Center for Systems and Synthetic Biology, University of Texas at Austin, USA.

Edward Marcotte holds the Mr. and Mrs. Corbin J. Robertson, Sr. Regents Chair in Molecular Biology at the University of Texas, where he co-directs the UT Center for Systems and Synthetic Biology. His research falls in the general areas of proteomics, bioinformatics, and systems and synthetic biology, with current work focused on the comparative evolution, interactions, and dynamics of proteins. Recent contributions include the large-scale mapping of animal multi-protein complexes from thousands of mass spectrometry experiments, the systematic humanization of yeast cells, developing the phenolog method for computationally identifying disease genes from model organism phenotypes, discovering that a common antifungal drug also blocks new blood vessel growth, and defining individual patients’ repertoires of serum antibodies via high-throughput mass spectrometry.
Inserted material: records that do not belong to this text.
(* ===== verification/Memory.v ===== *)
(** * Physical frames and the heap: src/src/memory.rs, src/src/allocator.rs

    The frame allocator walks the usable regions of the boot loader's memory map;
    [init_heap] maps the pages of the heap to the frames it hands out.  The page
    table (crate x86_64) is a parameter: mapping a page may itself take frames. *)

From S2P Require Import Prelude.
#[local] Open Scope Z_scope.

(** ** The frame allocator *)

Inductive MemoryRegionType := Usable | NotUsable.

(** A region of the memory map, from its start to its end address. *)
Record MemoryRegion := { start_addr : Z; end_addr : Z; region_type : MemoryRegionType }.

Definition is_usable (r : MemoryRegion) : bool := match region_type r with Usable => true | NotUsable => false end.

(** [(start..end).step_by(4096)] *)
Definition step_by_4096 (a b : Z) : list Z := (λ i, a + 4096 * i) <$> seqZ 0 ((b - a + 4095) / 4096).

(** [PhysFrame::containing_address], by the frame's start address. *)
Definition containing_address (addr : Z) : Z := addr - addr mod 4096.

Record BootInfoFrameAllocator := { memory_map : list MemoryRegion; next : Z }.

Definition frame_allocator_init (m : list MemoryRegion) : BootInfoFrameAllocator := {| memory_map := m; next := 0 |}.

Definition usable_frames (f : BootInfoFrameAllocator) : list Z :=
  containing_address <$> (filter is_usable (memory_map f) ≫= λ r, step_by_4096 (start_addr r) (end_addr r)).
Marcotte has authored >150 journal publications and 10 issued in process patents, is a recipient of a National Institutes of Health Director’s Pioneer Award, and is an elected Fellow of the Royal Society of Chemistry and the American Association for the Advancement of Science. He serves on the Scientific Advisory Boards of the UniProt and Reactome biocuration consortia, the ELIXIR distributed European bioinformatics infrastructure, and the European Molecular Biology Laboratory.